Premotor cortex and supplementary motor cortex (SMA) plan and sequence motor actions before M1 execution. These regions integrate sensory information, motivational signals, and goal representations to select and organize movement sequences. Damage to premotor areas produces apraxia (inability to execute learned motor sequences) despite preserved M1 function, demonstrating the distinction between planning and execution.
You already know that the primary motor cortex (M1) contains a topographic map of the body — stimulate a specific point and a specific muscle contracts. But knowing *which* muscles to recruit, in *what order*, and toward *what goal* requires more than M1. That preparatory work is the job of the premotor cortex (PMC) and supplementary motor area (SMA), two regions that sit just anterior to M1 and function as the choreographers of movement before execution begins.
Think of M1 as the orchestra playing the notes, and PMC/SMA as the conductor who has already decided the tempo, order, and phrasing. The SMA is particularly involved in self-initiated sequences — movements that arise from internal intention rather than external cues. When you decide to tap out a rhythm from memory, SMA is highly active even before movement begins; recording studies in monkeys and humans show a buildup of electrical activity called the readiness potential (Bereitschaftspotential) up to a second before the movement itself occurs. The PMC, by contrast, is more involved in externally guided actions, where a sensory cue (a visual target, a verbal instruction) triggers a learned response.

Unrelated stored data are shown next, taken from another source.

(* ===== verification/FsPure.v ===== *)
(** * kernel/fs.c: the byte-level layer

    What the routines of fs.c do to bytes, independent of disk and locks:
    splitting path names, the free-map bits, the on-disk inode format and the
    directory entry format. *)

From Stdlib Require Import ZArith Lia.
From stdpp Require Import gmap.
From S2P Require Import Prelude Mem StringC Params Sleeplock Bio Log Fs.

(** ** Path names *)

Lemma skip_slashes_spec p : exists n,
  p = replicate n slash ++ skip_slashes p /\ head (skip_slashes p) <> Some slash.
Proof.
  induction p as [|c p [n [E H]]]; [by exists 0%nat|]. cbn. destruct (Z.eqb_spec c slash) as [->|Hc].
  - exists (S n). cbn. split; [by f_equal|done].
  - exists 0%nat. cbn. split; [done|]. intros [= ?]. done.
Qed.

Lemma skip_slashes_replicate n p : skip_slashes (replicate n slash ++ p) = skip_slashes p.
Proof. induction n as [|n IH]; [done|]. cbn. done. Qed.

Lemma take_elem_spec p : let (e, r) := take_elem p in
  p = e ++ r /\ slash ∉ e /\ (r = [] \/ head r = Some slash).
Proof.
  induction p as [|c p IH]; cbn; [split_and!; [done|set_solver|by left]|].
  destruct (Z.eqb_spec c slash) as [->|Hc].
  - split_and!; [done|set_solver|by right].
  - destruct (take_elem p) as [e r]. destruct IH as (-> & H1 & H2). split_and!; [done| |done].
    apply not_elem_of_cons. done.
Qed.

Lemma take_elem_app e r : slash ∉ e -> r = [] \/ head r = Some slash -> take_elem (e ++ r) = (e, r).
Proof.
  intros He Hr. induction e as [|c e IH]; cbn.
  - destruct Hr as [->|Hr]; [done|]. destruct r as [|c r]; [done|]. cbn in *. simplify_eq. done.
  - apply not_elem_of_cons in He as [Hc He]. rewrite (proj2 (Z.eqb_neq c slash)) by done. by rewrite IH.
Qed.

(** The name buffer holds the element: its first DIRSIZ bytes, with a NUL
    after it when it is shorter. *)
Definition holds_name (buf elem : list Z) : Prop :=
  if decide (length elem < Z.to_nat DIRSIZ)%nat
  then take (S (length elem)) buf = elem ++ [0]
  else buf = take (Z.to_nat DIRSIZ) elem.

Lemma skipelem_name s name : length name = Z.to_nat DIRSIZ ->
  let buf := if DIRSIZ <=? Z.of_nat (length s) then splice name 0 (take (Z.to_nat DIRSIZ) s)
             else splice (splice name 0 s) (length s) [0] in
  length buf = Z.to_nat DIRSIZ /\ holds_name buf s.
Proof.
  intros Hn. assert (Z.to_nat DIRSIZ = 14%nat) as E14 by done. cbv zeta. unfold holds_name.
  destruct (Z.leb_spec DIRSIZ (Z.of_nat (length s))) as [Hle|Hlt]; unfold DIRSIZ in *.
  - rewrite decide_False by lia. assert (length (take 14 s) = 14%nat) as Et by (rewrite length_take; lia).
    change (Z.to_nat 14) with 14%nat in *. unfold splice. cbn [take app]. rewrite drop_ge by lia. rewrite app_nil_r. done.
  - rewrite decide_True by lia. assert (length (splice name 0 s) = 14%nat) as E1 by (rewrite length_splice; lia).
    split; [rewrite length_splice; [lia|cbn; lia]|].
    apply list_eq. intros i. destruct (decide (i < length s)%nat); [|destruct (decide (i = length s)) as [->|]].
    + rewrite lookup_take_lt, lookup_splice_out by (cbn; lia). rewrite lookup_splice_in by lia.
      rewrite lookup_app_l by lia. f_equal. lia.
    + rewrite lookup_take_lt, lookup_splice_in by (cbn; lia). rewrite lookup_app_r, Nat.sub_diag by lia. done.
    + rewrite lookup_take_ge by lia. symmetry. apply lookup_ge_None_2. rewrite length_app. cbn. lia.
Qed.

Lemma skipelem_split n e m r name : length name = Z.to_nat DIRSIZ -> e <> [] -> slash ∉ e ->
  (m = 0%nat -> r = []) -> head r <> Some slash ->
  exists buf, skipelem (replicate n slash ++ e ++ replicate m slash ++ r) name = Some (r, buf) /\
              length buf = Z.to_nat DIRSIZ /\ holds_name buf e.
Proof.
  intros Hname He Hs Hm Hr. unfold skipelem. rewrite skip_slashes_replicate.
  assert (skip_slashes (e ++ replicate m slash ++ r) = e ++ replicate m slash ++ r) as ->.
  { destruct e as [|c e]; [done|]. apply not_elem_of_cons in Hs as [Hc _]. cbn.
    by rewrite (proj2 (Z.eqb_neq c slash)). }
  rewrite take_elem_app; [|done|].
  2: { destruct m; [left; by rewrite Hm|by right]. }
  destruct (e ++ replicate m slash ++ r) eqn:E; [by destruct e|]. clear E.
  destruct (skipelem_name e name Hname) as [H1 H2]. eexists. split; [|split; [exact H1|exact H2]].
  f_equal. f_equal. rewrite skip_slashes_replicate. destruct r as [|c r]; [done|]. cbn.
  rewrite (proj2 (Z.eqb_neq c slash)); [done|]. intros ->. done.
Qed.

(** skipelem splits off the first element of a path.  It returns 0
    exactly on paths made of slashes only; otherwise, for a path that is
    slashes, a non-empty element without slashes, and a rest separated by
    slashes, it returns the rest without its leading slashes and leaves the
    element in the name buffer, cut at DIRSIZ bytes and NUL-terminated when
    it is shorter. *)
Theorem skipelem_splits path name :
  length name = Z.to_nat DIRSIZ ->
  (skipelem path name = None <-> exists n, path = replicate n slash) /\
  (forall n e m r, path = replicate n slash ++ e ++ replicate m slash ++ r -> e <> [] -> slash ∉ e ->
     (m = 0%nat -> r = []) -> head r <> Some slash ->
     exists buf, skipelem path name = Some (r, buf) /\
                 length buf = Z.to_nat DIRSIZ /\ holds_name buf e).
Proof.
  intros Hn. split; [split|].
  - unfold skipelem. destruct (skip_slashes_spec path) as (n & E & _).
    destruct (skip_slashes path) as [|c p]; [|by destruct (take_elem (c :: p))].
    intros _. exists n. by rewrite app_nil_r in E.
  - intros [n ->]. unfold skipelem.
    rewrite <- (app_nil_r (replicate n slash)), skip_slashes_replicate. done.
  - intros n e m r ->. by apply skipelem_split.
Qed.

Lemma skipelem_splits_witness :
  (skipelem [47; 97; 47; 98] (replicate 14 0) = None <-> exists n, [47; 97; 47; 98] = replicate n slash) /\
  (forall n e m r, [47; 97; 47; 98] = replicate n slash ++ e ++ replicate m slash ++ r -> e <> [] ->
     slash ∉ e -> (m = 0%nat -> r = []) -> head r <> Some slash ->
     exists buf, skipelem [47; 97; 47; 98] (replicate 14 0) = Some (r, buf) /\
                 length buf = Z.to_nat DIRSIZ /\ holds_name buf e).
Proof. apply (skipelem_splits [47; 97; 47; 98] (replicate 14 0)). reflexivity. Defined.

(** ** Disk inodes *)

(** The contents of a disk inode, and the part of an in-memory inode that is
    kept on disk. *)
Definition addr_slots : list Z := seqZ 0 (NDIRECT + 1).
Definition dinode_of (o : nat) (d : list Z) : Z * Z * Z * Z * Z * list Z :=
  (d_type o d, d_major o d, d_minor o d, d_nlink o d, d_size o d,
   (fun k => d_addr o k d) <$> addr_slots).
Definition inode_disk (i : inode) : Z * Z * Z * Z * Z * list Z :=
  (i_type i, i_major i, i_minor i, i_nlink i, i_size i, i_addrs i <$> addr_slots).

Definition i16_ok (x : Z) : Prop := -32768 <= x < 32768.
Definition u32_ok (x : Z) : Prop := 0 <= x < 2 ^ 32.
Record inode_ok (i : inode) : Prop := {
  io_type : i16_ok (i_type i); io_major : i16_ok (i_major i); io_minor : i16_ok (i_minor i);
  io_nlink : i16_ok (i_nlink i); io_size : u32_ok (i_size i);
  io_addrs : forall k, u32_ok (i_addrs i k);
}.

Lemma length_put_addrs a o k d : (o + 12 + 4 * k <= length d)%nat -> length (put_addrs a o k d) = length d.
Proof.
  induction k as [|k IH]; intros Hk; [done|]. cbn [put_addrs]. rewrite length_putf; rewrite IH; lia.
Qed.

(** Fields outside the addresses written are unchanged. *)
Lemma getf_put_addrs n off a o k d : (o + 12 + 4 * k <= length d)%nat ->
  (off + n <= o + 12 \/ o + 12 + 4 * k <= off)%nat -> getf n off (put_addrs a o k d) = getf n off d.
Proof.
  induction k as [|k IH]; intros Hk Ho; [done|]. cbn [put_addrs].
  rewrite getf_putf_other; [apply IH; lia| |lia]. rewrite length_put_addrs; lia.
Qed.

Lemma getf_put_addr a o k d j : (o + 12 + 4 * k <= length d)%nat -> (j < k)%nat ->
  u32_ok (a (Z.of_nat j)) -> getf 4 (o + 12 + 4 * j) (put_addrs a o k d) = a (Z.of_nat j).
Proof.
  induction k as [|k IH]; intros Hk Hj Ha; [lia|]. cbn [put_addrs].
  assert (length (put_addrs a o k d) = length d) as Hl by (apply length_put_addrs; lia).
  destruct (decide (j = k)) as [->|Hne].
  - rewrite getf_putf_same by lia. apply Z.mod_small. exact Ha.
  - rewrite getf_putf_other by lia. apply IH; [lia|lia|done].
Qed.

Section Dinode.
Context (o : nat) (i : inode) (d : list Z).
Hypothesis Hlen : (o + 64 <= length d)%nat.

(** Lengths through a sequence of field writes. *)
Ltac putf_len := first [lia | rewrite length_putf; [putf_len | putf_len]].

(** The five scalar fields are written one after the other, the addresses
    last. *)
Ltac through :=
  repeat first [rewrite getf_putf_same by putf_len | rewrite getf_putf_other by putf_len].

Lemma length_put_dinode : length (put_dinode o i d) = length d.
Proof.
  unfold put_dinode. change (Z.to_nat (NDIRECT + 1)) with 13%nat.
  rewrite length_put_addrs; putf_len.
Qed.

Lemma getf_put_dinode_other n off : (off + n <= o \/ o + 64 <= off)%nat ->
  getf n off (put_dinode o i d) = getf n off d.
Proof.
  intros Ho. unfold put_dinode. change (Z.to_nat (NDIRECT + 1)) with 13%nat.
  rewrite getf_put_addrs by putf_len. through. done.
Qed.

Lemma dinode_of_put : inode_ok i -> dinode_of o (put_dinode o i d) = inode_disk i.
Proof.
  intros [H1 H2 H3 H4 H5 H6]. unfold dinode_of, inode_disk, d_type, d_major, d_minor, d_nlink, d_size.
  unfold i16_ok, u32_ok in *. assert (forall x, -32768 <= x < 32768 -> i16 (x mod 2 ^ (8 * Z.of_nat 2)) = x) as Hs.
  { intros x Hx. unfold i16. change (2 ^ (8 * Z.of_nat 2)) with (2 ^ 16).
    rewrite Z.add_mod_idemp_l by done. rewrite Z.mod_small; lia. }
  apply f_equal2; [do 4 (try apply f_equal2)|];
    try (unfold put_dinode; change (Z.to_nat (NDIRECT + 1)) with 13%nat;
    rewrite getf_put_addrs by putf_len; through; first [by apply Hs | by apply Z.mod_small]).
  apply list_fmap_ext. intros _ k Hk%list_elem_of_lookup_2. unfold addr_slots in Hk.
  apply elem_of_seqZ in Hk. unfold NDIRECT in Hk. unfold d_addr, put_dinode.
  change (Z.to_nat (NDIRECT + 1)) with 13%nat.
  rewrite getf_put_addr; rewrite ?Z2Nat.id by lia; [done|putf_len|lia|apply H6].
Qed.
End Dinode.

Lemma dinode_off_bound inum : 0 <= inum -> (dinode_off inum + 64 <= Z.to_nat BSIZE)%nat.
Proof.
  intros H. unfold dinode_off, sizeof_dinode, IPB, BSIZE, sizeof_dinode.
  pose proof (Z.mod_pos_bound inum (1024 / 64)). change (1024 / 64) with 16 in *. lia.
Qed.

Lemma dinode_off_apart a b : 0 <= a -> 0 <= b -> a mod IPB <> b mod IPB ->
  (dinode_off a + 64 <= dinode_off b \/ dinode_off b + 64 <= dinode_off a)%nat.
Proof.
  intros Ha Hb Hne. unfold dinode_off, sizeof_dinode.
  pose proof (Z.mod_pos_bound a IPB ltac:(done)). pose proof (Z.mod_pos_bound b IPB ltac:(done)). lia.
Qed.

(** The other inodes of a block. *)
Lemma dinode_of_other a b i d : 0 <= a -> 0 <= b -> length d = Z.to_nat BSIZE -> a mod IPB <> b mod IPB ->
  dinode_of (dinode_off a) (put_dinode (dinode_off b) i d) = dinode_of (dinode_off a) d.
Proof.
  intros Ha Hb Hd Hne. pose proof (dinode_off_apart a b Ha Hb Hne). pose proof (dinode_off_bound a Ha). pose proof (dinode_off_bound b Hb).
  unfold dinode_of, d_type, d_major, d_minor, d_nlink, d_size. rewrite !getf_put_dinode_other by lia. f_equal. apply list_fmap_ext.
  intros _ k Hk%list_elem_of_lookup_2. apply elem_of_seqZ in Hk. unfold NDIRECT in Hk. unfold d_addr. apply getf_put_dinode_other; lia.
Qed.

(** Inodes survive the disk format.  What iupdate stores for an inode in
    its block is what ilock reads back, for every field and all NDIRECT+1
    addresses; the other inodes of the block are unchanged and the block
    keeps its size. *)
Theorem dinode_roundtrip inum i d :
  0 <= inum -> length d = Z.to_nat BSIZE -> inode_ok i ->
  let d' := put_dinode (dinode_off inum) i d in
  (forall j, inode_disk (get_dinode (dinode_off inum) d' j) = inode_disk i) /\
  (forall inum' j, 0 <= inum' -> inum' mod IPB <> inum mod IPB ->
     inode_disk (get_dinode (dinode_off inum') d' j) = inode_disk (get_dinode (dinode_off inum') d j)) /\
  length d' = Z.to_nat BSIZE.
Proof.
  intros Hi Hd Hok. pose proof (dinode_off_bound inum Hi) as Hb. cbv zeta. split; [|split].
  - intros j. exact (dinode_of_put (dinode_off inum) i d ltac:(lia) Hok).
  - intros inum' j Hi' Hne. exact (dinode_of_other inum' inum i d Hi' Hi Hd Hne).
  - rewrite length_put_dinode; lia.
Qed.

Definition toy_inode : inode :=
  mkInode 1 5 1 initsleeplock true T_FILE 0 0 1 1000 (fun k => 100 + k mod 13).
Lemma dinode_roundtrip_witness :
  let d := replicate (Z.to_nat BSIZE) 255 in
  let d' := put_dinode (dinode_off 5) toy_inode d in
  (forall j, inode_disk (get_dinode (dinode_off 5) d' j) = inode_disk toy_inode) /\
  (forall inum' j, 0 <= inum' -> inum' mod IPB <> 5 mod IPB ->
     inode_disk (get_dinode (dinode_off inum') d' j) = inode_disk (get_dinode (dinode_off inum') d j)) /\
  length d' = Z.to_nat BSIZE.
Proof.
  cbv zeta. apply (dinode_roundtrip 5 toy_inode (replicate (Z.to_nat BSIZE) 255)).
  - lia.
  - reflexivity.
  - unfold toy_inode. split; unfold i16_ok, u32_ok; cbn [i_type i_major i_minor i_nlink i_size i_addrs]; unfold T_FILE; try lia.
    intros k. pose proof (Z.mod_pos_bound k 13). lia.
Defined.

The clearest evidence that planning and execution are distinct comes from a neurological syndrome called apraxia. A patient with damage to premotor areas may have full muscular strength and intact M1 function — they can move their limbs — yet they cannot perform learned, purposeful sequences on command. Asked to pantomime using a toothbrush, they make fumbling, incoherent movements. The motor program itself exists in M1, but the system that assembles and dispatches it is disrupted. This dissociation maps cleanly onto the planning-versus-execution architecture: premotor damage breaks the plan; M1 damage breaks the execution. Your knowledge of the motor cortex's somatotopic organization makes this make sense — M1 knows *how* to fire muscle groups, but it needs upstream regions to tell it *when* and *in what sequence*.
Your soft prerequisite — dorsolateral prefrontal cortex and cognitive control — adds an important layer. DLPFC communicates goal representations (what you are trying to achieve) downward to premotor areas, which then translate those goals into motor sequences. This top-down connection explains why motor actions can be flexibly reorganized in novel contexts or overridden when goals change. The full motor hierarchy thus runs: DLPFC (goal) → PMC/SMA (plan and sequence) → M1 (execute) → spinal cord (muscle). Each stage converts a more abstract representation into a more concrete motor command, a principle called hierarchical motor control.